Work request>
From the data below, set down exactly the lines between the one holding "None => None" and the one holding "Definition attach (items", inclusive, and no others.
Given entries Block Start
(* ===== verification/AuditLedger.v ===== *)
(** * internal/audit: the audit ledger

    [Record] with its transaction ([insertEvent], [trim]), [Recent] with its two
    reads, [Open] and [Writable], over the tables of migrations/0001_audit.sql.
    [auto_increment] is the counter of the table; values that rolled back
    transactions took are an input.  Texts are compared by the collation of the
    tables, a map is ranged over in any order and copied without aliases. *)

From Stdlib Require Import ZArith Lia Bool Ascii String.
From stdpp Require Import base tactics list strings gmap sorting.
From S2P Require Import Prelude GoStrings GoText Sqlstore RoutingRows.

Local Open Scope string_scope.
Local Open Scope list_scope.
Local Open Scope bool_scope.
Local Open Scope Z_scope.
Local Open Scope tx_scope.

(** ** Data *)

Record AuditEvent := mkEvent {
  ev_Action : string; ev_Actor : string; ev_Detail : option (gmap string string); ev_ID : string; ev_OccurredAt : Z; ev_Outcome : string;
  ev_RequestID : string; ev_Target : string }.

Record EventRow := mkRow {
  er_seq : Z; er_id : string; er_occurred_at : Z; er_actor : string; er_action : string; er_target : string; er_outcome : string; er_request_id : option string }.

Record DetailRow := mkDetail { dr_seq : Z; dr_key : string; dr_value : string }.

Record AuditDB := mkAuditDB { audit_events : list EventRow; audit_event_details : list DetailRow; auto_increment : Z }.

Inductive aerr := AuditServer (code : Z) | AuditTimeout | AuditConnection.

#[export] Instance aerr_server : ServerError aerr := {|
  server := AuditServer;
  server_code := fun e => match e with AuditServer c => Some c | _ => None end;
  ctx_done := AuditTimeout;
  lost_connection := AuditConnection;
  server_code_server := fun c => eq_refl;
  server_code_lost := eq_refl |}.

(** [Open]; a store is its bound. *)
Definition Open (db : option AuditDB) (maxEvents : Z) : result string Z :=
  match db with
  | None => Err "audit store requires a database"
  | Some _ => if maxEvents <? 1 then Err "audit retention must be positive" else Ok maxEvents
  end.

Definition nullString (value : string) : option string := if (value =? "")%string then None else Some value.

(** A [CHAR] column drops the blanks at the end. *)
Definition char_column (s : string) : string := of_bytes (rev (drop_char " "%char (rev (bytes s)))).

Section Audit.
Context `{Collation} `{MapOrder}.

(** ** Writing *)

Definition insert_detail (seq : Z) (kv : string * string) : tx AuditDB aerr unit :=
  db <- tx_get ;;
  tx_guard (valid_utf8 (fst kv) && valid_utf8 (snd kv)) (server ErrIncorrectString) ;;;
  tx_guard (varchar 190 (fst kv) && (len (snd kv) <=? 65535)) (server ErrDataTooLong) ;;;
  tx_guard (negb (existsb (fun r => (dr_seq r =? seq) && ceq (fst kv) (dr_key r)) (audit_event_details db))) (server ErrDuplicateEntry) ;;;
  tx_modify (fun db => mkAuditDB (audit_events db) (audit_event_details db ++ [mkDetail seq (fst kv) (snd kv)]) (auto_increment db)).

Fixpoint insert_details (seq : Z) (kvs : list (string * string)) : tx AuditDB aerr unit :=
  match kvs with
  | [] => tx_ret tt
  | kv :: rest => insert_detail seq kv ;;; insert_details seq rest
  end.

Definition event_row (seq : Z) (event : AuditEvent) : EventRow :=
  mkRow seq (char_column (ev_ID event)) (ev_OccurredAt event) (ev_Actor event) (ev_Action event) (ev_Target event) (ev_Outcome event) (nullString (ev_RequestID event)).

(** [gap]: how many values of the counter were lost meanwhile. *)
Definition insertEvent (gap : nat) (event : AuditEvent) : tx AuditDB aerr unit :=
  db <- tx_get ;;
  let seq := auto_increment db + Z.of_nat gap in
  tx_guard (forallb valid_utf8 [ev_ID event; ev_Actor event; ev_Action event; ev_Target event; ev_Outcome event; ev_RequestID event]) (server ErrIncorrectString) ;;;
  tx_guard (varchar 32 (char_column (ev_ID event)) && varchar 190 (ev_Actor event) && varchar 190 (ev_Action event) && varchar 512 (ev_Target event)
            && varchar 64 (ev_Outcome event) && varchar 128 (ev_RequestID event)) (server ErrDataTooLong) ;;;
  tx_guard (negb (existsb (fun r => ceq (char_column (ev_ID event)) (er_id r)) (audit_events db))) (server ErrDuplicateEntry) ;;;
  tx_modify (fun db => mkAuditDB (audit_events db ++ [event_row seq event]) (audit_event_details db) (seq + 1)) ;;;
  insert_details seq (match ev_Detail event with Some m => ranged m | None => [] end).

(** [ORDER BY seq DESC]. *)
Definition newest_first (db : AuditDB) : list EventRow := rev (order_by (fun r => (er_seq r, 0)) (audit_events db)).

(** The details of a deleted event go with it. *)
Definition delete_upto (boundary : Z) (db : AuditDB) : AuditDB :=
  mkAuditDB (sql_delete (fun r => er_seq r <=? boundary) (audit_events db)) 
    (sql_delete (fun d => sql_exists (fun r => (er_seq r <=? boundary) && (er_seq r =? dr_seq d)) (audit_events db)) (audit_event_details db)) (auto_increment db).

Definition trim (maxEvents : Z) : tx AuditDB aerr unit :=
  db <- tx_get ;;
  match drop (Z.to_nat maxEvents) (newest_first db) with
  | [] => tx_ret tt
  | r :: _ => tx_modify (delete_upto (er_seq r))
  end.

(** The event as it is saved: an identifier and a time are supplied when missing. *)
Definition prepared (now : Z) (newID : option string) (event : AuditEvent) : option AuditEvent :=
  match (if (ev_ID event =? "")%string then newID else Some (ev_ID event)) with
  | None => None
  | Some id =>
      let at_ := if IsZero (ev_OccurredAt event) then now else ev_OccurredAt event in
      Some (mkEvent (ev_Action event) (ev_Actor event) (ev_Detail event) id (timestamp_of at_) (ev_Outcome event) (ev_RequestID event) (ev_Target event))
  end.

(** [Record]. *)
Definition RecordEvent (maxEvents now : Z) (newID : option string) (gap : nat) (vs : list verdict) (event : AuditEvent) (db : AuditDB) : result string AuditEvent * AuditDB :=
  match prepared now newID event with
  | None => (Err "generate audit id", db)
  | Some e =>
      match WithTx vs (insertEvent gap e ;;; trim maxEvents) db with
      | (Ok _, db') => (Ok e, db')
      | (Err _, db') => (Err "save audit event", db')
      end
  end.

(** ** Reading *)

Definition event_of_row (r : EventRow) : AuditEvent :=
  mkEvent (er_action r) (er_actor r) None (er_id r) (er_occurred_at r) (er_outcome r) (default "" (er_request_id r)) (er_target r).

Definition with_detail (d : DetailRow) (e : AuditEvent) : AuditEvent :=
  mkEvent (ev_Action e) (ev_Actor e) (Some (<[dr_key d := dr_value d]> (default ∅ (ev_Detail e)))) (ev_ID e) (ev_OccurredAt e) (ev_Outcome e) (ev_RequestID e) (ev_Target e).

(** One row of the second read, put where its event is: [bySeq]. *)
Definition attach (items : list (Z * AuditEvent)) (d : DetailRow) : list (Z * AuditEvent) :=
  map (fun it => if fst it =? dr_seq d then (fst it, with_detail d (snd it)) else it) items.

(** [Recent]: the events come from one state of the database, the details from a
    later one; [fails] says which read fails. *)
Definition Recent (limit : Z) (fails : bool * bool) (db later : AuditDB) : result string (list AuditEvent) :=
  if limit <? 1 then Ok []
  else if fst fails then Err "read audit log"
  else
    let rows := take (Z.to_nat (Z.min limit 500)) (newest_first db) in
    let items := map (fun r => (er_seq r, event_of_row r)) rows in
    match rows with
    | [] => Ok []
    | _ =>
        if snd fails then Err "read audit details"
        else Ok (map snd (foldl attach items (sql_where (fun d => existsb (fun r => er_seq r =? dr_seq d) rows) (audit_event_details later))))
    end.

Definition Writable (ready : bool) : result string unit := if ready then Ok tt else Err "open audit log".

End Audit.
Given entries Block End
Reply to the exercise>
  | None => None
  | Some id =>
      let at_ := if IsZero (ev_OccurredAt event) then now else ev_OccurredAt event in
      Some (mkEvent (ev_Action event) (ev_Actor event) (ev_Detail event) id (timestamp_of at_) (ev_Outcome event) (ev_RequestID event) (ev_Target event))
  end.

(** [Record]. *)
Definition RecordEvent (maxEvents now : Z) (newID : option string) (gap : nat) (vs : list verdict) (event : AuditEvent) (db : AuditDB) : result string AuditEvent * AuditDB :=
  match prepared now newID event with
  | None => (Err "generate audit id", db)
  | Some e =>
      match WithTx vs (insertEvent gap e ;;; trim maxEvents) db with
      | (Ok _, db') => (Ok e, db')
      | (Err _, db') => (Err "save audit event", db')
      end
  end.

(** ** Reading *)

Definition event_of_row (r : EventRow) : AuditEvent :=
  mkEvent (er_action r) (er_actor r) None (er_id r) (er_occurred_at r) (er_outcome r) (default "" (er_request_id r)) (er_target r).

Definition with_detail (d : DetailRow) (e : AuditEvent) : AuditEvent :=
  mkEvent (ev_Action e) (ev_Actor e) (Some (<[dr_key d := dr_value d]> (default ∅ (ev_Detail e)))) (ev_ID e) (ev_OccurredAt e) (ev_Outcome e) (ev_RequestID e) (ev_Target e).

(** One row of the second read, put where its event is: [bySeq]. *)
Definition attach (items : list (Z * AuditEvent)) (d : DetailRow) : list (Z * AuditEvent) :=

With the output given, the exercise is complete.